Assignment :: What you need to produce from the material below is an exact transcription of the lines from the one with "then Some OpOr" through the one with "the token to", both included, and no other line.

Extracted entries ::
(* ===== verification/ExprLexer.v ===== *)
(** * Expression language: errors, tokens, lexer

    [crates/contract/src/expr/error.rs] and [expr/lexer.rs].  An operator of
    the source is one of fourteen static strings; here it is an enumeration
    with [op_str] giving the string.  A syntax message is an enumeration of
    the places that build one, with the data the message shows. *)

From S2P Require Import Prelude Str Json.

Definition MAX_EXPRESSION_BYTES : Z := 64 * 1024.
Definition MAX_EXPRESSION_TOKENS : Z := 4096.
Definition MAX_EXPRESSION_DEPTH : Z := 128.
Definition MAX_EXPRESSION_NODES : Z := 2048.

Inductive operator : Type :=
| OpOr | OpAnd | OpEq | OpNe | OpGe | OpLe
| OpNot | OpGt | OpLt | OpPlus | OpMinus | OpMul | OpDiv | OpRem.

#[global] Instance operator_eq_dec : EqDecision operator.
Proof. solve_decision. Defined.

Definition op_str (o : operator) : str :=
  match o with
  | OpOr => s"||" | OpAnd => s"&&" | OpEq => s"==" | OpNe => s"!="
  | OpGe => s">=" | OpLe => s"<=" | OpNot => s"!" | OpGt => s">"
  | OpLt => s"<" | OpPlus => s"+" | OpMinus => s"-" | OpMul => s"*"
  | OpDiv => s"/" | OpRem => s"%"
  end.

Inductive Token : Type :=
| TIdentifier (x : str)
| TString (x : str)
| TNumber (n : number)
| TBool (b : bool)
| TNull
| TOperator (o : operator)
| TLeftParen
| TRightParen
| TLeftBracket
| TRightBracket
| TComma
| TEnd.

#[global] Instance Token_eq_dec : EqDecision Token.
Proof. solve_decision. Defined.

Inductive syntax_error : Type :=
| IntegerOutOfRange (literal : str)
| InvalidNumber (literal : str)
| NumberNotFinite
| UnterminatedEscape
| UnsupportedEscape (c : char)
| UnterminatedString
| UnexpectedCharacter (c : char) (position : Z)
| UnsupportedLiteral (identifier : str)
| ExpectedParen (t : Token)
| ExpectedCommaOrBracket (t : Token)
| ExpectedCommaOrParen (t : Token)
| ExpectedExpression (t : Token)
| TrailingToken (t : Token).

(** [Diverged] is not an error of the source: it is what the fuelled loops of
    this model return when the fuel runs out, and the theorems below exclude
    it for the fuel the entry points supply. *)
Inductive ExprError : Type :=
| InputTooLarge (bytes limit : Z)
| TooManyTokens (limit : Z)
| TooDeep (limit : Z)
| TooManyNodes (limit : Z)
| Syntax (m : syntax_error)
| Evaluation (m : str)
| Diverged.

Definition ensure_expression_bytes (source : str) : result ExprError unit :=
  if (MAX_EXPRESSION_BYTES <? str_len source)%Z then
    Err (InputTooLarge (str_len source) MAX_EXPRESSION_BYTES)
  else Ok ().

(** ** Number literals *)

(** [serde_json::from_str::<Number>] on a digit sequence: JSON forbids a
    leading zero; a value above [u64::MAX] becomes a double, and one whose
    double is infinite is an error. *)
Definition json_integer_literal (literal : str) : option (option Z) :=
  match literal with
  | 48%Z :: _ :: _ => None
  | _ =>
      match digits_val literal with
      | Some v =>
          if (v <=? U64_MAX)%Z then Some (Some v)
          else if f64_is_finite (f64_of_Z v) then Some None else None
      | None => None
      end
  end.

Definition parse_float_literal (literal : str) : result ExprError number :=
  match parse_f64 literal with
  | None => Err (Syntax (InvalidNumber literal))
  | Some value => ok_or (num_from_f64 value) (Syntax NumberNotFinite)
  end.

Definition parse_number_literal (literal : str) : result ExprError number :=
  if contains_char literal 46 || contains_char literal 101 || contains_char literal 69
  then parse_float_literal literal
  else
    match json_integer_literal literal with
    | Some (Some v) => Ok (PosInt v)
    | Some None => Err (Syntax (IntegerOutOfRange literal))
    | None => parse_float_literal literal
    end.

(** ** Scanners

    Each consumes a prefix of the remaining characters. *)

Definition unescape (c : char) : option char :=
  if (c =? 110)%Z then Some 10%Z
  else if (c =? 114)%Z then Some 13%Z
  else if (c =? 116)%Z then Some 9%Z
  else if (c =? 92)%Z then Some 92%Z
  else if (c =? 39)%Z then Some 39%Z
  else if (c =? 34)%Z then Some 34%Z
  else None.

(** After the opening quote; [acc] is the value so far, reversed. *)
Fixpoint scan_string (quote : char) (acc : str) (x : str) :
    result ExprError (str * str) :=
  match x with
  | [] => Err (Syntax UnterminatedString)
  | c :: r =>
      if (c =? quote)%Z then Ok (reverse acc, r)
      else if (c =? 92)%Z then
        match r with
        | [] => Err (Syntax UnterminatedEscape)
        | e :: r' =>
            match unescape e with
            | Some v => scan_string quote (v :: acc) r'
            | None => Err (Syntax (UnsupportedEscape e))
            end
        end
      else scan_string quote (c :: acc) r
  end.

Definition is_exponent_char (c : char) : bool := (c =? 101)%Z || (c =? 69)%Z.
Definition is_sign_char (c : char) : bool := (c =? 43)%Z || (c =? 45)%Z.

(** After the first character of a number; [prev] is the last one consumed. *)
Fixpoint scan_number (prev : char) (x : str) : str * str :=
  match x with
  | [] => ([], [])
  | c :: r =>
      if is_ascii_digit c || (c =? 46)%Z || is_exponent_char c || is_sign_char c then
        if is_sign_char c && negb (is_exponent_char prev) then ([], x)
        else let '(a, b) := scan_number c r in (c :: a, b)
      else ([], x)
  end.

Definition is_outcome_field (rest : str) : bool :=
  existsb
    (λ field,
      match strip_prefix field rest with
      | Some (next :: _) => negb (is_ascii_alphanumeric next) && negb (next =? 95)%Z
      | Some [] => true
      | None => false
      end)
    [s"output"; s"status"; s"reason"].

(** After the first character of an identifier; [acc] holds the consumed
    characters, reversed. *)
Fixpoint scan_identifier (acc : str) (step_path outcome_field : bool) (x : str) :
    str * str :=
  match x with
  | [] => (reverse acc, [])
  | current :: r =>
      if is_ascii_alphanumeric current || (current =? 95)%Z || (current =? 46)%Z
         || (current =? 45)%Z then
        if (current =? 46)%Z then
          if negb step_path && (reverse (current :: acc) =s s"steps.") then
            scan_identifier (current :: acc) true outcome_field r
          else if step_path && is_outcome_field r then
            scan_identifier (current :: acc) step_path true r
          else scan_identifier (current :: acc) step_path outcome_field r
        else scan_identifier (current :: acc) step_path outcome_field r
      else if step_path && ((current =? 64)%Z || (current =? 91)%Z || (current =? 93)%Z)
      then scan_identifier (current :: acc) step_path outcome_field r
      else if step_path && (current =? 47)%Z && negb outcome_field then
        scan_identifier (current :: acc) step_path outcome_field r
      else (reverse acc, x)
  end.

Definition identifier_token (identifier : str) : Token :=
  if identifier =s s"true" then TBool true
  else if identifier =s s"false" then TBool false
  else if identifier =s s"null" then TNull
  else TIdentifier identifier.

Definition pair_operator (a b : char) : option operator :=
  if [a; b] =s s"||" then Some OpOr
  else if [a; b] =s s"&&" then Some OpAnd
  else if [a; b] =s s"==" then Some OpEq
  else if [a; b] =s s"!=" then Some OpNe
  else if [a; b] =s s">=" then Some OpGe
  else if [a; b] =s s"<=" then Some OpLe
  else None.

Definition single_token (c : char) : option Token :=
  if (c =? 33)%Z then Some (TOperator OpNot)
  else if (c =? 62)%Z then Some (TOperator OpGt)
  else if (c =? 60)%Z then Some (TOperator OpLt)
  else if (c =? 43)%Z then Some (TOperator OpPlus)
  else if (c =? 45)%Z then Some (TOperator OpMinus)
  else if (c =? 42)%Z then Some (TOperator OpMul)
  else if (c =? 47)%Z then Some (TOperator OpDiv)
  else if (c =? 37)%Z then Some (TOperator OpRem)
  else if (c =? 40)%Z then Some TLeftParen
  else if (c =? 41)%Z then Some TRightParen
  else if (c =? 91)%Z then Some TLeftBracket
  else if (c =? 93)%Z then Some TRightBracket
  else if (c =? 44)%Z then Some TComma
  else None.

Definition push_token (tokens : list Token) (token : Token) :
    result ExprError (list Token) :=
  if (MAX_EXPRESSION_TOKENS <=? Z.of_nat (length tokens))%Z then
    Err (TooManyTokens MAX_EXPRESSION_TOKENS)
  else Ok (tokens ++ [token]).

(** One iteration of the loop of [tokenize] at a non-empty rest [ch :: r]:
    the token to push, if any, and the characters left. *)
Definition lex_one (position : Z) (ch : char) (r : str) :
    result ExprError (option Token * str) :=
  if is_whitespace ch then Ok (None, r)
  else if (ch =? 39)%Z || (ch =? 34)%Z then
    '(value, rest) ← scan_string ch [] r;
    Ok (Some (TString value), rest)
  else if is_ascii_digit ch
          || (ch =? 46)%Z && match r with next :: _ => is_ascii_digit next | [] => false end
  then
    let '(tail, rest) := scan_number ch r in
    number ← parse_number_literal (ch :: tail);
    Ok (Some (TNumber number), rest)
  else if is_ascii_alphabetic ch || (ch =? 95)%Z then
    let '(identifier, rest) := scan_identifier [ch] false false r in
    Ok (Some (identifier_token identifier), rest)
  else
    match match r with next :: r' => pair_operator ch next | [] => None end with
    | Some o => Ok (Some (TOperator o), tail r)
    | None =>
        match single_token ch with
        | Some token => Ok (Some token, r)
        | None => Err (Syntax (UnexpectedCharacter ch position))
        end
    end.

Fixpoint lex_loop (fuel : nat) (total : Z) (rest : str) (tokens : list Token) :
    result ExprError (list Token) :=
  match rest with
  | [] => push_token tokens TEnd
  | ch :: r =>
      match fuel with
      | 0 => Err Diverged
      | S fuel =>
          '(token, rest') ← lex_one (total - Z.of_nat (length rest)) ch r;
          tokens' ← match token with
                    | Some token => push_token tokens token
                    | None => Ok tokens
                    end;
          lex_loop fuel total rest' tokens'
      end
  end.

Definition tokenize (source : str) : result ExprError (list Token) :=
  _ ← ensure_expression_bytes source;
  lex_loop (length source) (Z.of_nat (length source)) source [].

Reply to the task ::
  if [a; b] =s s"||" then Some OpOr
  else if [a; b] =s s"&&" then Some OpAnd
  else if [a; b] =s s"==" then Some OpEq
  else if [a; b] =s s"!=" then Some OpNe
  else if [a; b] =s s">=" then Some OpGe
  else if [a; b] =s s"<=" then Some OpLe
  else None.

Definition single_token (c : char) : option Token :=
  if (c =? 33)%Z then Some (TOperator OpNot)
  else if (c =? 62)%Z then Some (TOperator OpGt)
  else if (c =? 60)%Z then Some (TOperator OpLt)
  else if (c =? 43)%Z then Some (TOperator OpPlus)
  else if (c =? 45)%Z then Some (TOperator OpMinus)
  else if (c =? 42)%Z then Some (TOperator OpMul)
  else if (c =? 47)%Z then Some (TOperator OpDiv)
  else if (c =? 37)%Z then Some (TOperator OpRem)
  else if (c =? 40)%Z then Some TLeftParen
  else if (c =? 41)%Z then Some TRightParen
  else if (c =? 91)%Z then Some TLeftBracket
  else if (c =? 93)%Z then Some TRightBracket
  else if (c =? 44)%Z then Some TComma
  else None.

Definition push_token (tokens : list Token) (token : Token) :
    result ExprError (list Token) :=
  if (MAX_EXPRESSION_TOKENS <=? Z.of_nat (length tokens))%Z then
    Err (TooManyTokens MAX_EXPRESSION_TOKENS)
  else Ok (tokens ++ [token]).

(** One iteration of the loop of [tokenize] at a non-empty rest [ch :: r]:
    the token to push, if any, and the characters left. *)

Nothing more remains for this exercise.